▸ **TASK BRIEF**
Copy, from the listing, every line in which the string "Unnamed" is present.
--- START ---
Lemma unknown_model_falls_through_witness :
  generic_interface air gel = Ok None
  /\ generic_interface glass gel = Ok None
  /\ generic_interface gel foam = Ok None.
Proof.
  split; [| split].
  - apply (unknown_model_falls_through air gel).
    left. split; [left; reflexivity |].
    intros [H | [H | H]]; discriminate H.
  - apply (unknown_model_falls_through glass gel).
    left. split; [right; reflexivity |].
    intros [H | [H | H]]; discriminate H.
  - apply (unknown_model_falls_through gel foam).
    right. intros [H | [H | H]]; discriminate H.
Defined.

End Resolver.

(** ** Layers *)

Section LayerFacts.

Implicit Types (σ : gmap loc Medium) (obj : Medium) (m k : loc).
Implicit Types (self : StochasticLayer) (t v : pyval) (p n : string).

(** *** The type lookup table *)

Lemma foldl_insert_is_Some {V} (pairs : list (string * V)) (d : gmap string V) p :
  is_Some (foldl (fun d kv => <[fst kv := snd kv]> d) d pairs !! p)
  <-> is_Some (d !! p) \/ p ∈ pairs.*1.
Proof.
  revert d. induction pairs as [| [key ty] pairs IH]; intros d; cbn.
  - rewrite elem_of_nil. tauto.
  - rewrite IH, elem_of_cons, lookup_insert_is_Some'. intuition congruence.
Qed.

Lemma dict_is_Some {V} (pairs : list (string * V)) p :
  is_Some (dict pairs !! p) <-> p ∈ pairs.*1.
Proof.
  unfold dict. rewrite foldl_insert_is_Some, lookup_empty.
  split; [intros [[? [=]] | ?]; assumption | auto].
Qed.

Lemma dict_keys {V} (pairs : list (string * V)) p :
  p ∈ dom (dict pairs) <-> p ∈ pairs.*1.
Proof. rewrite elem_of_dom. apply dict_is_Some. Qed.

(** *** Construction *)

Lemma deepcopy_some m σ obj :
  σ !! m = Some obj ->
  deepcopy m σ =
    (Ok (if is_class obj then m else fresh (dom σ)),
     if is_class obj then σ else <[fresh (dom σ) := obj]> σ).
Proof. intros H. unfold deepcopy. rewrite H. destruct (is_class obj); reflexivity. Qed.

Lemma Layer_init_ok m t n σ obj :
  σ !! m = Some obj ->
  Layer_init m t n σ =
    (Ok {| thickness := t;
           medium := if is_class obj then m else fresh (dom σ);
           name := n |},
     if is_class obj then σ else <[fresh (dom σ) := obj]> σ).
Proof. intros H. unfold Layer_init. rewrite (deepcopy_some _ _ _ H). reflexivity. Qed.

Lemma fresh_not_allocated σ : σ !! fresh (dom σ) = None.
Proof. apply not_elem_of_dom, is_fresh. Qed.

(** C8, as stated, fails: [Layer.__init__] checks nothing, so a layer with a
    thickness that is not positive is constructed. Here the thickness is
    [-1.0]. *)
Lemma nonpositive_thickness_accepted :
  ~ (forall m t n σ l σ',
       Layer_init m t n σ = (Ok l, σ') -> is_positive (thickness l) = true).
Proof.
  intros H.
  specialize (H 1%positive (VFloat (b64 (-1) 0)) "Unnamed Layer" store _ _
                (Layer_init_ok 1%positive _ _ store air eq_refl)).
  vm_compute in H. discriminate H.
Qed.

(** C8, amended: [Layer.__init__] makes no check of the thickness. For
    every thickness value, positive or not, constructing a layer from a
    medium succeeds, and the layer's thickness is the value that was given. *)
Theorem layer_keeps_given_thickness m t n σ obj :
  σ !! m = Some obj ->
  exists l σ', Layer_init m t n σ = (Ok l, σ') /\ thickness l = t.
Proof.
  intros H. rewrite (Layer_init_ok _ _ _ _ _ H). eexists _, _. split; reflexivity.
Qed.

Lemma layer_keeps_given_thickness_witness :
  exists l σ',
    Layer_init 1%positive (VInt 0) "Unnamed Layer" store = (Ok l, σ')
    /\ thickness l = VInt 0.
Proof.
  apply (layer_keeps_given_thickness 1%positive (VInt 0) "Unnamed Layer" store air).
  reflexivity.
Defined.

Lemma StochasticLayer_init_unfold m t p s n σ obj :
  σ !! m = Some obj ->
  let l := if is_class obj then m else fresh (dom σ) in
  let σ1 := if is_class obj then σ else <[fresh (dom σ) := obj]> σ in
  let self := {| thickness := t; medium := l; name := n |} in
  let params := dict (EXPECTED_PARAMS obj ++ OPT_PARAMS obj) in
  StochasticLayer_init m t p s n σ =
    if String.eqb p "thickness" then
      (Ok {| base := self; stochastic_param := p; pdf := s;
             medium_params := params;
             new_draw_method := draw_thickness_m;
             initial_param_value := t |}, σ1)
    else if bool_decide (p ∈ dom params) then
      match getattr p obj with
      | Ok v =>
          (Ok {| base := self; stochastic_param := p; pdf := s;
                 medium_params := params;
                 new_draw_method := draw_medium_parameter_m;
                 initial_param_value := v |}, σ1)
      | Raise e => (Raise e, σ1)
      end
    else (Raise undefined_parameter, σ1).
Proof.
  intros H. cbv zeta. unfold StochasticLayer_init.
  rewrite (Layer_init_ok _ _ _ _ _ H). cbn.
  destruct (is_class obj); [rewrite H | rewrite lookup_insert_eq]; reflexivity.
Qed.

(** C4: a parameter name that is neither ['thickness'] nor a key of the
    medium's required or optional parameter schema makes the constructor
    raise [ValueError]: no layer comes out of it, so there is nothing that a
    later draw could fail on. *)
Theorem unknown_parameter_fails_at_construction m t p s n σ obj :
  σ !! m = Some obj ->
  p <> "thickness" ->
  p ∉ (EXPECTED_PARAMS obj).*1 ->
  p ∉ (OPT_PARAMS obj).*1 ->
  fst (StochasticLayer_init m t p s n σ) = Raise undefined_parameter.
Proof.
  intros H Hp Hexp Hopt.
  rewrite (StochasticLayer_init_unfold _ _ _ _ _ _ _ H).
  apply String.eqb_neq in Hp. rewrite Hp.
  rewrite bool_decide_eq_false_2; [reflexivity |].
  rewrite dict_keys, fmap_app, elem_of_app. tauto.
Qed.

Lemma unknown_parameter_fails_at_construction_witness :
  fst (StochasticLayer_init 1%positive (VFloat (b64 1 (-1))) "sigma" quarters
         "Unnamed Layer" store) = Raise undefined_parameter.
Proof.
  apply (unknown_parameter_fails_at_construction _ _ _ _ _ _ air).
  - reflexivity.
  - discriminate.
  - vm_compute. intros H. repeat (inversion H as [| ? ? ? H']; clear H; rename H' into H).
  - vm_compute. intros H. repeat (inversion H as [| ? ? ? H']; clear H; rename H' into H).
Defined.

(** What [__init__] establishes. *)
Lemma StochasticLayer_init_establishes m t p s n σ obj self σ1 :
  σ !! m = Some obj ->
  StochasticLayer_init m t p s n σ = (Ok self, σ1) ->
  consistent self
  /\ stochastic_param self = p
  /\ medium_params self = dict (EXPECTED_PARAMS obj ++ OPT_PARAMS obj)
  /\ medium (base self) = (if is_class obj then m else fresh (dom σ))
  /\ σ1 = (if is_class obj then σ else <[fresh (dom σ) := obj]> σ)
  /\ target_value self σ1 = Some (initial_param_value self).
Proof.
  intros H. rewrite (StochasticLayer_init_unfold _ _ _ _ _ _ _ H).
  unfold consistent, target_value, getattr.
  destruct (String.eqb p "thickness") eqn:Ep.
  - intros [= <- <-]. cbn. rewrite Ep. apply String.eqb_eq in Ep. auto 10.
  - case_bool_decide as Hin; [| discriminate].
    destruct (attrs obj !! p) as [v |] eqn:Hv; [| discriminate].
    intros [= <- <-]. cbn. rewrite Ep.
    assert (Hcopy : (if is_class obj then σ else <[fresh (dom σ) := obj]> σ)
                    !! (if is_class obj then m else fresh (dom σ)) = Some obj)
      by (destruct (is_class obj); [assumption | apply lookup_insert_eq]).
    rewrite Hcopy. cbn.
    apply String.eqb_neq in Ep. apply elem_of_dom in Hin. auto 10.
Qed.

(** *** Draws *)

Section Draws.

Variable float : pyval -> result spec_float.

(** A draw changes the store at most at the layer's own medium, keeps the
    objects that exist, and leaves the layer's binding alone. *)
Lemma new_draw_effect self σ r self1 σ1 :
  new_draw float self σ = (r, self1, σ1) ->
  same_binding self self1
  /\ (forall k, k <> medium (base self) -> σ1 !! k = σ !! k)
  /\ (is_Some (σ !! medium (base self)) -> is_Some (σ1 !! medium (base self))).
Proof.
  unfold new_draw, draw_thickness, draw_medium_parameter, same_binding.
  destruct (new_draw_method self) eqn:Em; cbn;
    repeat (case_match; cbn); intros [= <- <- <-]; cbn;
    (split; [auto 10 | split]); intros;
    rewrite ?lookup_insert_ne, ?lookup_insert_eq by auto; eauto.
  exfalso. eapply is_Some_None. eassumption.
Qed.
--- END ---
▸ **ANSWER SECTION**
  specialize (H 1%positive (VFloat (b64 (-1) 0)) "Unnamed Layer" store _ _
    Layer_init 1%positive (VInt 0) "Unnamed Layer" store = (Ok l, σ')
  apply (layer_keeps_given_thickness 1%positive (VInt 0) "Unnamed Layer" store air).
         "Unnamed Layer" store) = Raise undefined_parameter.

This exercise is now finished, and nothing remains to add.